エレキギターは特にギター+エフェクト+アンプで1つの楽器という面があります。空間系エフェクトなどもアンプでのドライブ感/歪みなどが付加された特有の音色になります。
ですので、このパートは絶対このイメージ!と決まっている場合は空間系エフェクトでもかけながら録音すると良いでしょう。ただ後からやり直しは効きませんので、自分で決めたエフェクトの設定から少しだけ空間系エフェクトの量を減らして録っておくと経験上ミックスダウンで融通がききやすいですね。
もちろんトーンの項目と同様、全体の音を考慮した上で音色のイメージがしっかり出来上がっている場合はイメージ通りの音で録音して問題ありません。

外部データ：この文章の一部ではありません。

(** C1, as the code has it: on input wires whose two labels differ in
    their low bit, [And] (respectively [Or]) returns one wire per index, each
    read from the random tape during the call and in free-XOR relation to
    [key0], and sends one table per index and nothing else; the table has
    four slots, and for the input bits [(x, y)] the slot at the two low
    bits of the labels [a[i][x]], [b[i][y]] holds
    [Encrypt(b[i][y], Encrypt(a[i][x], w[x AND y]))] (respectively
    [w[x OR y]]): the label of [a] is the inner layer.  The four rows are at
    four different slots. *)
Theorem gate_garbled_table Enc (g : gate) (a b : list Wire) (w : World) :
  world_ok w -> length a = length b ->
  Forall pp_distinct a -> Forall pp_distinct b ->
  exists res tables w',
    vm_gate Enc g a b w = Done res w' /\
    trace w' = trace w ++ map EvSendT tables /\
    inbox w' = inbox w /\
    length res = length a /\ length tables = length a /\
    forall i ai bi wi t,
      a !! i = Some ai -> b !! i = Some bi ->
      res !! i = Some wi -> tables !! i = Some t ->
      is_wire wi /\ fresh_in w w' wi /\ delta_ok w' wi /\
      table_ok Enc g ai bi wi t.
Proof.
  intros Hok Hlen Ha Hb. rewrite vm_gate_unfold by exact Hlen.
  destruct (for_range_total
    (fun i s => world_ok s /\ later w s /\ inbox s = inbox w /\
       exists tables, trace s = trace w ++ map EvSendT tables /\
                      length tables = i)
    later
    (fun i r s => is_wire r /\ fresh_in w s r /\ delta_ok s r /\
       exists t, trace s !! (length (trace w) + i)%nat = Some (EvSendT t) /\
         forall ai bi, a !! i = Some ai -> b !! i = Some bi ->
                       table_ok Enc g ai bi r t)
    later_refl later_trans) with (n := length a) (from := 0%nat)
    (body := gate_body Enc g a b) (s := w)
    as (res & w' & Hrun & Hinv & _ & Hres & Hpost).
  - intros i r s s' (Hw & Hf & Hd & t & Ht & Htab) Hl.
    split; [exact Hw|]. split; [eapply fresh_in_later; eauto|].
    split; [eapply delta_ok_later; eauto|].
    exists t. split; [|exact Htab].
    destruct Hl as (_ & _ & _ & ext & ->). apply lookup_app_l_Some, Ht.
  - intros i s Hi (Hs & Hl & Hin & tables & Htr & Htl).
    destruct (lookup_lt_is_Some_2 a i ltac:(lia)) as [ai Hai].
    destruct (lookup_lt_is_Some_2 b i ltac:(lia)) as [bi Hbi].
    destruct (gate_body_total Enc g a b i ai bi s Hs Hai Hbi)
      as (wi & s1 & t & Hgen & Hbody & Htab).
    { rewrite list.Forall_lookup in Ha. eauto. }
    { rewrite list.Forall_lookup in Hb. eauto. }
    destruct (genWire_Done _ _ _ Hs Hgen)
      as (Hs1 & Hl1 & Hd1 & Hw1 & Htr1 & Hin1 & _).
    pose proof (genWire_fresh _ _ _ Hs Hgen) as Hf1.
    exists wi, (add_event (EvSendT t) s1).
    split; [exact Hbody|]. split; [|split].
    + split; [exact Hs1|]. split.
      { eapply later_trans; [exact Hl|]. eapply later_trans; [exact Hl1|].
        apply later_add_event. }
      split; [simpl; congruence|].
      exists (tables ++ [t]). simpl. rewrite Htr1, Htr, map_app, length_app.
      simpl. rewrite <- app_assoc. split; [reflexivity|lia].
    + eapply later_trans; [exact Hl1|apply later_add_event].
    + split; [exact Hw1|]. split.
      { eapply fresh_in_later; [|apply later_add_event].
        eapply fresh_in_from; eauto. }
      split; [exact Hd1|]. exists t. split.
      * simpl. rewrite Htr1, Htr. rewrite lookup_app_r; rewrite length_app, length_map; [|lia].
        replace (length (trace w) + i - (length (trace w) + length tables))%nat
          with 0%nat by lia. reflexivity.
      * intros ai' bi' Hai' Hbi'. congruence.
  - split; [exact Hok|]. split; [apply later_refl|]. split; [reflexivity|].
    exists []. simpl. rewrite app_nil_r. auto.
  - destruct Hinv as (Hok' & Hl' & Hin' & tables & Htr' & Htl').
    exists res, tables, w'. split; [exact Hrun|]. split; [exact Htr'|].
    split; [exact Hin'|]. split; [exact Hres|]. split; [exact Htl'|].
    intros i ai bi wi t Hai Hbi Hwi Ht.
    destruct (Hpost i wi Hwi) as (Hw & Hf & Hd & t' & Ht' & Htab).
    simpl in Ht'. rewrite Htr' in Ht'. apply lookup_map_EvSendT in Ht'.
    assert (t' = t) as -> by congruence.
    split; [exact Hw|]. split; [exact Hf|]. split; [exact Hd|].
    apply Htab; assumption.
Qed.

Lemma pp_distinct_wire_a : pp_distinct wire_a.
Proof. exists 0, 1. repeat split. discriminate. Qed.

Lemma pp_distinct_wire_b : pp_distinct wire_b.
Proof. exists 1, 0. repeat split. discriminate. Qed.

Lemma gate_garbled_table_witness :
  exists res tables w',
    vm_gate toy_cipher GAnd [wire_a] [wire_b] (fresh_world rng0 []) = Done res w' /\
    trace w' = trace (fresh_world rng0 []) ++ map EvSendT tables /\
    inbox w' = inbox (fresh_world rng0 []) /\
    length res = length [wire_a] /\ length tables = length [wire_a] /\
    forall i ai bi wi t,
      [wire_a] !! i = Some ai -> [wire_b] !! i = Some bi ->
      res !! i = Some wi -> tables !! i = Some t ->
      is_wire wi /\ fresh_in (fresh_world rng0 []) w' wi /\ delta_ok w' wi /\
      table_ok toy_cipher GAnd ai bi wi t.
Proof.
  apply (gate_garbled_table toy_cipher GAnd [wire_a] [wire_b]
           (fresh_world rng0 [])).
  - apply world_ok_fresh.
  - reflexivity.
  - repeat constructor. apply pp_distinct_wire_a.
  - repeat constructor. apply pp_distinct_wire_b.
Defined.

(** C1 as stated fails on the code in two ways.  First, on wires that
    satisfy the free-XOR precondition, with a cipher whose layers do not
    commute: the slot of the row (0, 0) does not hold
    [Encrypt(a[0], Encrypt(b[0], w[0]))], the layers are the other way
    round.  Second, on an input wire whose two labels have the same low
    bit: the rows (0, 0) and (1, 0) go to one slot, and the row (0, 0),
    written first, is no longer there, in either order of the layers. *)
Lemma gate_table_counterexample :
  (exists w0 w1 t w' s,
     vm_And toy_cipher [wire_a] [wire_b] (fresh_world rng0 []) =
       Done [[w0; w1]] w' /\
     trace w' = [EvSendT t] /\
     slot [key_a; key_b] = Some s /\
     at_int t s <> Some (toy_cipher key_a (toy_cipher key_b w0)) /\
     at_int t s = Some (toy_cipher key_b (toy_cipher key_a w0))) /\
  (exists w0 w1 t w' s,
     vm_And toy_cipher [wire_same_bit] [wire_b] (fresh_world rng0 []) =
       Done [[w0; w1]] w' /\
     trace w' = [EvSendT t] /\
     slot [key_a; key_b] = Some s /\
     at_int t s <> Some (toy_cipher key_a (toy_cipher key_b w0)) /\
     at_int t s <> Some (toy_cipher key_b (toy_cipher key_a w0))).
Proof.
  split.
  - do 5 eexists. split; [vm_compute; reflexivity|].
    split; [reflexivity|]. split; [reflexivity|].
    split; [vm_compute; discriminate|reflexivity].
  - do 5 eexists. split; [vm_compute; reflexivity|].
    split; [reflexivity|]. split; [reflexivity|].
    split; vm_compute; discriminate.
Qed.

(** ** Reveal to the evaluator *)

Lemma set_byte0_total (w : Wire) j v k x s :
  w !! j = Some k -> k !! 0%nat = Some x ->
  set_byte0 w j v s = Done (<[j := <[0%nat := v]> k]> w) s.
Proof.
  intros Hk Hx. unfold set_byte0, bind, index. rewrite Hk. simpl.
  rewrite Hx. reflexivity.
Qed.

Lemma row1_pp Enc t wi ai o s p ka la :
  wi !! o = Some p -> ai !! o = Some ka -> lsb ka = Some la ->
  (Z.to_nat la < length t)%nat ->
  row1 Enc t wi ai o s = Done (<[Z.to_nat la := Enc ka p]> t) s.
Proof.
  intros Hp Ha Hla Hlen. unfold row1, bind, index. rewrite Hp, Ha. simpl.
  unfold encrypt_slot. rewrite (slot1 _ _ Hla). simpl. unfold at_int.
  destruct (lsb_bit _ _ Hla) as [-> | ->]; simpl in *;
    (destruct (lookup_lt_is_Some_2 t _ Hlen) as [c Hc]; rewrite Hc; reflexivity).
Qed.

Section Reveal.

Variable gc_Encrypt gc_Decrypt : Key -> list Z -> list Z.
Hypothesis Decrypt_Encrypt :
  forall k p, length p = KEY_SIZE -> gc_Decrypt k (gc_Encrypt k p) = p.

(** The two writes of a reveal table, on a wire whose labels differ in
    their low bit. *)
Lemma reveal_rows (ai : Wire) (p0 p1 : Key) :
  pp_distinct ai -> length p0 = KEY_SIZE -> length p1 = KEY_SIZE ->
  exists t,
    length t = 2%nat /\
    (forall v : bool, exists kv lv,
        ai !! Nat.b2n v = Some kv /\ lsb kv = Some lv /\
        at_int t lv = Some (gc_Encrypt kv (nth (Nat.b2n v) [p0; p1] [])) /\
        Decrypt gc_Decrypt t [kv] = Some (nth (Nat.b2n v) [p0; p1] [])) /\
    forall B (k : GarbledTable -> M World B) s,
      (let* t := row1 gc_Encrypt (replicate 2 []) [p0; p1] ai 0 in
       let* t := row1 gc_Encrypt t [p0; p1] ai 1 in
       k t) s = k t s.
Proof.
  intros Ha Hp0 Hp1.
  destruct (pp_distinct_inv _ Ha) as (a0 & a1 & la & -> & Ha0 & Ha1 & Hla).
  exists (<[Z.to_nat (1 - la) := gc_Encrypt a1 p1]>
            (<[Z.to_nat la := gc_Encrypt a0 p0]> (replicate 2 []))).
  split; [|split].
  - rewrite !length_insert. reflexivity.
  - intros v.
    exists (nth (Nat.b2n v) [a0; a1] []), (if v then 1 - la else la).
    split; [destruct v; reflexivity|].
    split; [destruct v; assumption|].
    assert (Hat : at_int (<[Z.to_nat (1 - la) := gc_Encrypt a1 p1]>
                     (<[Z.to_nat la := gc_Encrypt a0 p0]> (replicate 2 [])))
                    (if v then 1 - la else la) =
                  Some (gc_Encrypt (nth (Nat.b2n v) [a0; a1] [])
                          (nth (Nat.b2n v) [p0; p1] []))).
    { destruct v, Hla as [-> | ->]; reflexivity. }
    split; [exact Hat|].
    unfold Decrypt. rewrite (slot1 _ (if v then 1 - la else la)).
    + cbn [mbind option_bind]. rewrite Hat. cbn [mbind option_bind].
      unfold decrypt. cbn [rev app fold_left].
      rewrite Decrypt_Encrypt; [reflexivity|destruct v; assumption].
    + destruct v; assumption.
  - intros B k s. unfold bind.
    erewrite row1_pp; [ | reflexivity | reflexivity | eassumption
                        | destruct Hla as [-> | ->]; simpl; lia ].
    cbn beta iota.
    erewrite row1_pp; [ | reflexivity | reflexivity | eassumption
                        | destruct Hla as [-> | ->]; simpl; lia ].
    reflexivity.
Qed.
Lemma format_citation_text_spec_witness :
  Spec.sentences (PyStr.strip "One. Two!  Three? Four. Five.")
    ["One."; "Two!"; "Three?"; "Four."; "Five."]
  /\ format_citation_text "One. Two!  Three? Four. Five." 3
     = "One. Two! Three?..."
  /\ Spec.sentences (PyStr.strip (letters 400)) [letters 400]
  /\ format_citation_text (letters 400) 3
     = PyStr.prefix 297 (letters 400) ++ "...".
Proof.
  assert (S5 : Spec.sentences (PyStr.strip "One. Two!  Three? Four. Five.")
                 ["One."; "Two!"; "Three?"; "Four."; "Five."])
    by apply (split_sentences_sound "One. Two!  Three? Four. Five.").
  assert (S1 : Spec.sentences (PyStr.strip (letters 400)) [letters 400]).
  { replace [letters 400] with (split_sentences (PyStr.strip (letters 400)))
      by (vm_compute; reflexivity).
    apply split_sentences_sound. }
  split; [exact S5|]. split; [|split; [exact S1|]].
  - destruct (format_citation_text_spec "One. Two!  Three? Four. Five.")
      as [_ H].
    destruct (H _ S5) as (_ & _ & _ & _ & _ & H5 & _).
    apply (H5 "One." "Two!" "Three?" "Four." "Five.");
      [reflexivity | vm_compute; lia].
  - destruct (format_citation_text_spec (letters 400)) as [_ H].
    destruct (H _ S1) as (_ & _ & _ & _ & _ & _ & H1).
    apply H1; vm_compute; reflexivity.
Defined.

(** C4, as stated, fails for long sentences: of five sentences, the
    first three of 120 characters each, the citation is not the first
    three and an ellipsis but their first 297 characters and an
    ellipsis. *)
Lemma format_citation_text_long_sentences :
  let a := letters 119 ++ "." in
  let text := a ++ " " ++ a ++ " " ++ a ++ " Four. Five." in
  Spec.sentences (PyStr.strip text) [a; a; a; "Four."; "Five."]
  /\ format_citation_text text 3
     = PyStr.prefix 297 (a ++ " " ++ a ++ " " ++ a) ++ "..."
  /\ format_citation_text text 3 <> a ++ " " ++ a ++ " " ++ a ++ "...".
Proof.
  cbv zeta. split; [|split].
  - match goal with |- Spec.sentences ?t ?l =>
      replace l with (split_sentences t) by (vm_compute; reflexivity)
    end.
    apply split_sentences_sound.
  - vm_compute; reflexivity.
  - intros H. vm_compute in H. discriminate H.
Qed.

(** ** The session store *)

Section SessionStore.

Context `{B : Backend}.

Lemma read_sessions_stored (d : SessionsData) (s : State) :
  read_sessions (set_history_file (Stored d) s) = d.
Proof. reflexivity. Qed.

(** C5 (as amended).  The new session is named after [first_question]
    with its surrounding whitespace removed: the first 47 characters plus
    an ellipsis when what remains is longer than 50 characters, what
    remains itself otherwise; and "New Chat n+1", for [n] sessions in the
    store, when no question or an empty one is given.  A question of 60
    characters after trimming gets a name of 47 characters plus "...". *)
Theorem create_new_session_name (first_question : option string)
    (session_id t_created t_updated : string) (s : State) :
  let n := size (sessions (read_sessions s)) in
  exists s',
    create_new_session first_question session_id t_created t_updated s
      = (Val session_id, s')
    /\ name <$> sessions (read_sessions s') !! session_id
       = Some (new_session_name first_question n)
    /\ active_session (read_sessions s') = Some session_id
    /\ (forall q, first_question = Some q ->
          String.length (PyStr.strip q) = 60%nat ->
          new_session_name first_question n
            = PyStr.prefix 47 (PyStr.strip q) ++ "..."
          /\ String.length (new_session_name first_question n) = 50%nat).
Proof.
  intros n. unfold create_new_session. run.
  eexists. split; [reflexivity|].
  rewrite read_sessions_stored. cbn [sessions active_session].
  rewrite lookup_insert_eq. cbn [fmap option_fmap option_map name].
  split.
  { unfold new_session_name, generate_chat_name.
    destruct first_question as [[|c q]|]; reflexivity. }
  split; [reflexivity|].
  intros q -> L. unfold new_session_name.
  destruct q as [|c q]; [discriminate L|].
  cbv zeta. rewrite L. change (50 <? 60)%nat with true. cbv iota.
  split; [reflexivity|].
  rewrite length_append, length_prefix, L. reflexivity.
Qed.


(** C9.  [rename_session] answers 400 "Invalid name length", changing
    nothing, for every name that is empty or longer than 100 characters
    after trimming.  Any other name, so also one of exactly 100
    characters, is accepted: the answer is 404 "Session not found",
    changing nothing, when the session is absent, and otherwise 200 with
    the session stored under the trimmed name and the new [updated_at]. *)
Theorem rename_session_spec (session_id raw now : string) (s : State) :
  let new_name := PyStr.strip raw in
  ((new_name = "" \/ (100 < String.length new_name)%nat) ->
   rename_session session_id (Some raw) now s
     = (Val (Error "Invalid name length", 400), s))
  /\ (new_name <> "" -> (String.length new_name <= 100)%nat ->
      sessions (read_sessions s) !! session_id = None ->
      rename_session session_id (Some raw) now s
        = (Val (Error "Session not found", 404), s))
  /\ (forall session,
        new_name <> "" -> (String.length new_name <= 100)%nat ->
        sessions (read_sessions s) !! session_id = Some session ->
        exists s' session',
          rename_session session_id (Some raw) now s
            = (Val (Session (Some "Session renamed successfully") session',
                    200), s')
          /\ sessions (read_sessions s') !! session_id = Some session'
          /\ name session' = new_name
          /\ updated_at session' = now
          /\ messages session' = messages session
          /\ (forall other, other <> session_id ->
                sessions (read_sessions s') !! other
                = sessions (read_sessions s) !! other)).
Proof.
  intros new_name. unfold rename_session. run. fold new_name.
  destruct (String.eqb_spec new_name "") as [E|E];
    destruct (Nat.ltb_spec 100 (String.length new_name)) as [L|L];
    cbn [orb]; (split; [|split]); try (intros; (lia || easy)).
  - intros [?|?]; [easy | lia].
  - intros _ _ H. now rewrite H.
  - intros session _ _ H. rewrite H.
    eexists _, _. split; [reflexivity|].
    rewrite read_sessions_stored. cbn [sessions].
    rewrite lookup_insert_eq. repeat split.
    intros other Hne. now rewrite lookup_insert_ne.
Qed.

End SessionStore.

(** ** The vector index slot *)

Section IndexSlot.

Context `{B : Backend}.

Lemma same_session_eq (a b : option string) :
  same_session a b = true <-> a = b.
Proof.
  destruct a as [x|], b as [y|]; simpl; try easy.
  rewrite String.eqb_eq. split; congruence.
Qed.

Lemma create_vector_store_step (chunks : list Document)
    (collection_name : string) (add_to_existing : bool)
    (session_id : option string) (s : State) :
  create_vector_store chunks collection_name add_to_existing session_id s =
  match (if add_to_existing && same_session (active_session_id s) session_id
         then vector_store s else None) with
  | Some store => extended store chunks s
  | None =>
      rebuilt chunks (collection_for collection_name session_id) session_id s
  end.
Proof.
  unfold create_vector_store, extended, rebuilt. run.
  destruct (if add_to_existing && _ then vector_store s else None)
    as [store|].
  - now destruct (add_documents store chunks).
  - now destruct (Chroma_from_documents chunks _).
Qed.

Lemma create_vector_store_rebuild (chunks : list Document)
    (collection_name : string) (session_id : option string) (s : State) :
  create_vector_store chunks collection_name false session_id s =
  rebuilt chunks (collection_for collection_name session_id) session_id s.
Proof. now rewrite create_vector_store_step. Qed.

Lemma initialize_qa_chain_step (s : State) :
  initialize_qa_chain s =
  match vector_store s with
  | None => (Exc "Vector store not initialized", s)
  | Some store =>
      match RetrievalQA_from_chain_type store with
      | Val chain => (Val chain, set_qa_chain (Some chain) s)
      | Exc e => (Exc e, s)
      end
  end.
Proof.
  unfold initialize_qa_chain. run.
  destruct (vector_store s) as [store|]; [|reflexivity].
  now destruct (RetrievalQA_from_chain_type store).
Qed.

Lemma load_document_state (path : string) (s : State) :
  snd (load_document path s) = s.
Proof.
  unfold load_document. destruct (PyStr.after_last _ _); [|reflexivity].
  run. destruct (String.eqb _ "pdf").
  - now destruct (PyPDFLoader_load path).
  - destruct (str_in _ _); [|reflexivity].
    destruct (UnstructuredWordDocumentLoader_load path); [reflexivity|].
    now destruct (docx_paragraphs path).
Qed.

Lemma load_document_value (path : string) (s1 s2 : State) :
  fst (load_document path s1) = fst (load_document path s2).
Proof.
  unfold load_document. destruct (PyStr.after_last _ _); [|reflexivity].
  run. destruct (String.eqb _ "pdf").
  - now destruct (PyPDFLoader_load path).
  - destruct (str_in _ _); [|reflexivity].
    destruct (UnstructuredWordDocumentLoader_load path); [reflexivity|].
    now destruct (docx_paragraphs path).
Qed.

Lemma initialize_qa_chain_slot (s : State) :
  slot (snd (initialize_qa_chain s)) = slot s.
Proof.
  rewrite initialize_qa_chain_step.
  destruct (vector_store s) as [store|]; [|reflexivity].
  now destruct (RetrievalQA_from_chain_type store).
Qed.

(** A call for the ungrouped mode ([session_id = None]) leaves the slot
    unbound; unless the slot was unbound before, it is a rebuild. *)
Lemma create_vector_store_ungrouped (chunks : list Document)
    (collection_name : string) (add_to_existing : bool) (s : State) :
  let r := create_vector_store chunks collection_name add_to_existing
             None s in
  active_session_id (snd r) = None
  /\ (forall store, fst r = Val store -> vector_store (snd r) = Some store)
  /\ (active_session_id s <> None ->
      all_documents (snd r) = chunks
      /\ forall store, fst r = Val store ->
           Chroma_from_documents chunks collection_name = Val store).
Proof.
  cbv zeta. rewrite create_vector_store_step.
  destruct (active_session_id s) as [a|] eqn:Ea; cbn [same_session].
  - rewrite andb_false_r. unfold rebuilt. cbn [collection_for].
    destruct (Chroma_from_documents chunks collection_name) as [st|e];
      simpl; repeat split; intros; congruence.
  - destruct (if add_to_existing && true then vector_store s else None)
      as [store|].
    + unfold extended.
      destruct (add_documents store chunks) as [st|e];
        simpl; repeat split; intros; congruence.
    + unfold rebuilt. cbn [collection_for].
      destruct (Chroma_from_documents chunks collection_name) as [st|e];
        simpl; repeat split; intros; congruence.
Qed.

(** C1 (as amended).  When building the index fails in the rebuild path
    of [create_vector_store], the exception propagates and the index
    handle is the one from before the call, as are the QA chain, the
    registry and the files; the chunk list and the bound session id are
    already those of the failed call. *)
Theorem create_vector_store_rebuild_failure (chunks : list Document)
    (collection_name : string) (session_id : option string) (e : string)
    (s : State) :
  Chroma_from_documents chunks (collection_for collection_name session_id)
    = Exc e ->
  exists s',
    create_vector_store chunks collection_name false session_id s
      = (Exc e, s')
    /\ vector_store s' = vector_store s
    /\ all_documents s' = chunks
    /\ active_session_id s' = session_id
    /\ qa_chain s' = qa_chain s
    /\ document_metadata s' = document_metadata s
    /\ history_file s' = history_file s.
Proof.
  intros H. rewrite create_vector_store_rebuild. unfold rebuilt.
  rewrite H. eexists. split; [reflexivity|]. now repeat split.
Qed.

(** C8 (as amended).  [create_vector_store] with [add_to_existing] adds
    the new chunks to the existing index and to the chunk list exactly
    when there is an index handle and the bound session id equals the
    target session ([None] equals [None]); the binding stays as it is.
    In every other case it does not fail with a mismatch: it does what the
    call without [add_to_existing] does, a rebuild from the new chunks
    alone bound to the target session. *)
Theorem create_vector_store_add_to_existing (chunks : list Document)
    (collection_name : string) (session_id : option string) (s : State) :
  (forall store,
     vector_store s = Some store -> active_session_id s = session_id ->
     create_vector_store chunks collection_name true session_id s
       = extended store chunks s
     /\ all_documents
          (snd (create_vector_store chunks collection_name true session_id s))
        = (all_documents s ++ chunks)%list
     /\ active_session_id
          (snd (create_vector_store chunks collection_name true session_id s))
        = active_session_id s
     /\ (forall store',
           add_documents store chunks = Val store' ->
           vector_store
             (snd (create_vector_store chunks collection_name true
                     session_id s))
           = Some store'))
  /\ ((vector_store s = None \/ active_session_id s <> session_id) ->
      create_vector_store chunks collection_name true session_id s
        = create_vector_store chunks collection_name false session_id s
      /\ (forall store,
            Chroma_from_documents chunks
              (collection_for collection_name session_id) = Val store ->
            fst (create_vector_store chunks collection_name true
                   session_id s) = Val store
            /\ slot (snd (create_vector_store chunks collection_name true
                            session_id s))
               = (Some store, chunks, session_id))).
Proof.
  split.
  - intros store Hv Ha. rewrite create_vector_store_step.
    apply same_session_eq in Ha. rewrite Ha, Hv. cbn [andb].
    unfold extended. cbv zeta.
    destruct (add_documents store chunks) as [store'|e];
      repeat split; try reflexivity.
    + intros ? [= <-]. reflexivity.
    + intros ? [=].
  - intros H. rewrite !create_vector_store_step. cbn [andb].
    assert (E : (if same_session (active_session_id s) session_id
                 then vector_store s else None) = None).
    { destruct H as [-> | H]; [now destruct (same_session _ _)|].
      destruct (same_session _ _) eqn:E; [|reflexivity].
      now apply same_session_eq in E. }
    rewrite E. split; [reflexivity|].
    intros store Hs. unfold rebuilt. rewrite Hs. now split.
Qed.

録りなおしする可能性がある時はセッティングをmemoする
どうしてもあとから差し替えたい場所が出てきたりアレンジが変更になってフレーズが変わることがあったり、日をまたいで録音するケースはレコーディングでは良くあることです。
録りなおしの可能性がある場合は、エフェクト/アンプのセッティングやマイキングはmemoをしておきましょう。
今はスマートフォンなどを使えば写真なども組合せて分かりやすくmemoできると思います。iPhoneでしたら純正メモアプリ(iOS8)でも写真も取り込めますし、Evernoteなどはクラウドにデータを保存できるので便利で良いと思います。
●EVERNOTE
Evernote 7.6.2(無料)
カテゴリ: 仕事効率化, ユーティリティ
販売元: Evernote – Evernote(サイズ: 60.5 MB)
全てのバージョンの評価: (44,710件の評価)
iPhone/iPadの両方に対応
ちなみに私は『My Measures』というアプリを愛用しています。
これは本来は部屋やモノの寸法をメモする為のアプリで写真をとって簡単に寸法を書き込め便利です。色々な用途に使えるのでかなり愛用しています。
●My Measures
私の測定 – My Measures & Dimensions – DIYのための最高のアプリ 4.10(¥300)
カテゴリ: 仕事効率化, ユーティリティ
販売元: SIS d.o.o. – SIS d.o.o.(サイズ: 32 MB)
全てのバージョンの評価: (372件の評価)
iPhone/iPadの両方に対応
●まとめ
どうだったでしょうか?
仕事でレコーディングをしていたり長く宅録をしている人には当たり前かもしれないですが、エンジニア/プレイヤーとして普段私が心がけている5つのルールをあげてみました。
重要なのは、
- レコーディング後に戻せないことは大きく処理し過ぎない
- レコーディング前にできる音作りはやっておく
という2点です。
これらは矛盾している感じですが意識してレコーディングやMIXを経験していくうちに、この2点の自分にとって曲にとってベストなバランスが分かってくると思います。
セルフレコーディングでもスタジオレコーディングする場合でも参考になるように書きましたので、良い音を録音する手助けになれば幸いです。